The other day, my mother handed me a couple of books she had found while sorting through my late grandfather’s belongings. One was entitled Military Science and Tactics: Infantry Basic Course, which I presume was left over from his days in basic training during World War II.

While most of the book revolved around weapon instruction, military procedures, and various wartime strategies, the opening pages were of a different sort. Those gave the enlisted men a crash course review of the Constitution, the rights Americans have as citizens, and the philosophy of our government. The end of the chapter featured questions which asked readers to recite the preamble to the Constitution, describe the checks and balances system, and explain the principal tenets of the American philosophy of government.

Although the inclusion of this civic review initially surprised me, I quickly realized how essential it was. Unless the young men and women of the so-called “Greatest Generation” were taught and reminded of the principles which made their country great, then how could they be expected to responsibly defend their country on the battlefield?

That thought came into even more clarity when I read Bret Stephens’ recent Wall Street Journal piece on civic education. Stephens points out that the United States and much of Europe have rejected the idea of teaching Western Civilization courses, presumably because the preeminence of old, dead, white, heterosexual males in its history doesn’t fit with the current mantra of diversity.

By contrast, Stephens notes that countries such as Russia, China, and even Islamic nations are eagerly instilling their citizens with national pride and responsibility – what Stephens calls a “civilizational self-belief” – which will undoubtedly serve them well in the future as international tensions escalate.

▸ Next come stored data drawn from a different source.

Definition nobody : RawPeer.t :=
  {| RawPeer.id := None; RawPeer.peer_id := None; RawPeer.name := Some "Alice";
     RawPeer.display_name := None; RawPeer.reputation := RawPeer.absent;
     RawPeer.location := None; RawPeer.addresses := None |}.

Definition no_chat : ChatMessage.t :=
  {| ChatMessage.id := ""; ChatMessage.from := ""; ChatMessage.from_name := "";
     ChatMessage.to := None; ChatMessage.content := ""; ChatMessage.timestamp := 0 |}.

(** [{ type: "peer_joined", name: "Alice", data: { } }]. *)
Definition joined_nobody : P2P.Message :=
  {| P2P.type := "peer_joined"; P2P.flat := nobody; P2P.m_peers := None;
     P2P.peer_info := None;
     P2P.data := Some {| P2P.d_peer_id := None; P2P.d_peers := None;
                         P2P.d_peer_info := None; P2P.d_chat := no_chat |};
     P2P.m_chat := no_chat |}.

(** A hook whose socket 0 is open. *)
Definition online : P2P.World :=
  P2P.run_events P2P.default_options [P2P.Mounted; P2P.Opened 0]
    (P2P.init (fun _ => true)).

(** The same hook once [/api/peers] has answered
    [[{ peer_id: "abc", display_name: "Alice" }]]. *)
Definition hydrated : P2P.World :=
  P2P.react P2P.default_options
    (P2P.PeersSettled
       (Responded {| ok := true; status := 200; body := Some [Snapshot.known] |}))
    online.

(** [{ type: "peer_left", peer_id: "abc" }]. *)
Definition left_abc : P2P.Message :=
  {| P2P.type := "peer_left";
     P2P.flat := {| RawPeer.id := None; RawPeer.peer_id := Some "abc";
                    RawPeer.name := None; RawPeer.display_name := None;
                    RawPeer.reputation := RawPeer.absent; RawPeer.location := None;
                    RawPeer.addresses := None |};
     P2P.m_peers := None; P2P.peer_info := None; P2P.data := None;
     P2P.m_chat := no_chat |}.

End Frames.

(** ** Chat *)

Module Chat.
Import P2P.

(** The message [sendChat] appends for itself. *)
Definition echo (content : string) (to : option string) (w : World) : ChatMessage.t :=
  let localId := default "unknown" (Js.or_str (localPeerId (state w)) None) in
  {| ChatMessage.id := "local-" +:+ pretty (Browser.clock (env w));
     ChatMessage.from := localId;
     ChatMessage.from_name := "Peer-" +:+ Js.slice0 8 localId +:+ " (you)";
     ChatMessage.to := Js.or_str to None;
     ChatMessage.content := content;
     ChatMessage.timestamp := Browser.clock (env w) |}.

(** The log after a local echo of [content]. *)
Definition echoed (content : string) (w w' : World) : Prop :=
  exists m : ChatMessage.t,
    messages (state w') = (Js.slice_last 99 (messages (state w)) ++ [m])%list
            /\ ChatMessage.content m = content
            /\ ChatMessage.from m
               = default "unknown" (Js.or_str (localPeerId (state w)) None).

(** A hook that is mounted but whose socket has not opened yet. *)
Definition offline : World :=
  run_events default_options [Mounted] (init (fun _ => true)).

End Chat.

(** ** Workload commands *)

Module Commands.
Import Orchestrator.

(** The updater of [cancelWorkload]. *)
Definition cancelled (workloadId : string) (s : OrchestratorState) : OrchestratorState :=
  match workloads s !! workloadId with
  | Some workload =>
      set_workloads (<[workloadId := Workload.with_status "cancelled" workload]>
                       (workloads s)) s
  | None => s
  end.

(** The updater of [retryWorkload]. *)
Definition retried (workloadId : string) (s : OrchestratorState) : OrchestratorState :=
  match workloads s !! workloadId with
  | Some workload =>
      set_workloads
        (<[workloadId := Workload.with_status_progress "pending" 0%Q workload]>
           (workloads s)) s
  | None => s
  end.
Lemma get_parameters_default_witness :
  ReactionModel.get_parameters (Self := unit) (Params := unit)
    [ReactionModel.ForwardReactionModel] tt = Raise NotImplementedError
  /\ ReactionModel.get_parameters LocalRetroModel.class Example.adapter
     = Ok [0.5; 0.25]%float.
Proof.
  destruct (get_parameters_default (Self := unit) (Params' := unit)
              [ReactionModel.ForwardReactionModel] tt Example.adapter eq_refl)
    as (Hdefault & _ & _ & Hlocal).
  split; [exact Hdefault | exact Hlocal].
Defined.

(** * Further properties *)

(** ** Truncations compose *)
Section TruncationMore.
Context {InputType OutputType Any : Type}.
Implicit Types (self : PredictionList.t InputType OutputType Any)
  (items : list (Prediction.t InputType OutputType Any)).

Lemma slice_to_take {A} (lst : list A) n :
  0 <= n -> slice_to lst n = take (Z.to_nat n) lst.
Proof.
  intros Hn. rewrite slice_to_nonneg by exact Hn.
  destruct (Z.le_gt_cases n (Z.of_nat (length lst))).
  - rewrite Z.min_r by lia. reflexivity.
  - rewrite Z.min_l by lia. rewrite Nat2Z.id.
    rewrite !take_ge by lia. reflexivity.
Qed.

Lemma slice_to_slice_to_nonneg {A} (lst : list A) n m :
  0 <= n -> 0 <= m -> slice_to (slice_to lst n) m = slice_to lst (Z.min n m).
Proof.
  intros Hn Hm. rewrite !slice_to_take by lia.
  rewrite take_take. f_equal. lia.
Qed.
Definition add_node (node : Z) (g : t) : t :=
match adj_ g !! node with
| None => {| adj_ := <[node := ∅]> (adj_ g);
             in_degree_ := <[node := 0]> (in_degree_ g) |}
| Some _ => g
end.

Definition bump (d : Z) (k : Z) (deg : gmap Z Z) : gmap Z Z :=
<[k := default 0 (deg !! k) + d]> deg.

Fixpoint has_path_loop (fuel : nat) (adj : gmap Z (gset Z)) (to : Z)
  (visited : gset Z) (q : list Z) : option bool :=
match fuel with
| O => None
| S fuel' =>
  match q with
  | [] => Some false
  | cur :: q' =>
    if decide (cur = to) then Some true
    else if decide (cur ∈ visited) then has_path_loop fuel' adj to visited q'
    else
      let visited' := visited ∪ {[cur]} in
      match adj !! cur with
      | Some nexts => has_path_loop fuel' adj to visited' (q' ++ elements nexts)
      | None => has_path_loop fuel' adj to visited' q'
      end
  end
end.

Definition weight (adj : gmap Z (gset Z)) (visited : gset Z) : nat :=
sum_list ((λ kv : Z * gset Z,
    if decide (kv.1 ∈ visited) then O else S (size kv.2)) <$> map_to_list adj).

Definition has_path_fuel (adj : gmap Z (gset Z)) : nat :=
S (S (weight adj ∅)).

Definition has_path (g : t) (from to : Z) : bool :=
match has_path_loop (has_path_fuel (adj_ g)) (adj_ g) to ∅ [from] with
| Some b => b
| None => false
end.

Furthermore, those same nations no longer have an interest in being like the West. Stephens elaborates on why this is:

“There was a time when the West knew what it was about. It did so because it thought about itself—often in freshman Western Civ classes. It understood that its moral foundations had been laid in Jerusalem; its philosophical ones in Athens; its legal ones in Rome. It treated with reverence concepts of reason and revelation, freedom and responsibility, whose contradictions it learned to harmonize and harness over time. It believed in the excellence of its music and literature, and in the superiority of its political ideals. It was not ashamed of its prosperity. If it was arrogant and sinful, as all civilizations are, it also had a tradition of remorse and doubt to temper its edges and broaden its horizons. It cultivated the virtue of skepticism while avoiding the temptation of cynicism.

And it believed all of this was worth defending—in classrooms and newspapers and statehouses and battlefields.”

Only 24 percent of the nation’s high school seniors are proficient in civics. When it comes to U.S. History, that number drops to 12 percent. If Stephens is correct, this appears to be happening because we no longer believe in the ideals on which our civilization is based.

Unless we start placing greater importance on the history and principles which made our nation great in high school and college classrooms across the country, can we really expect the next generation to fight for and defend us when those principles are inevitably threatened?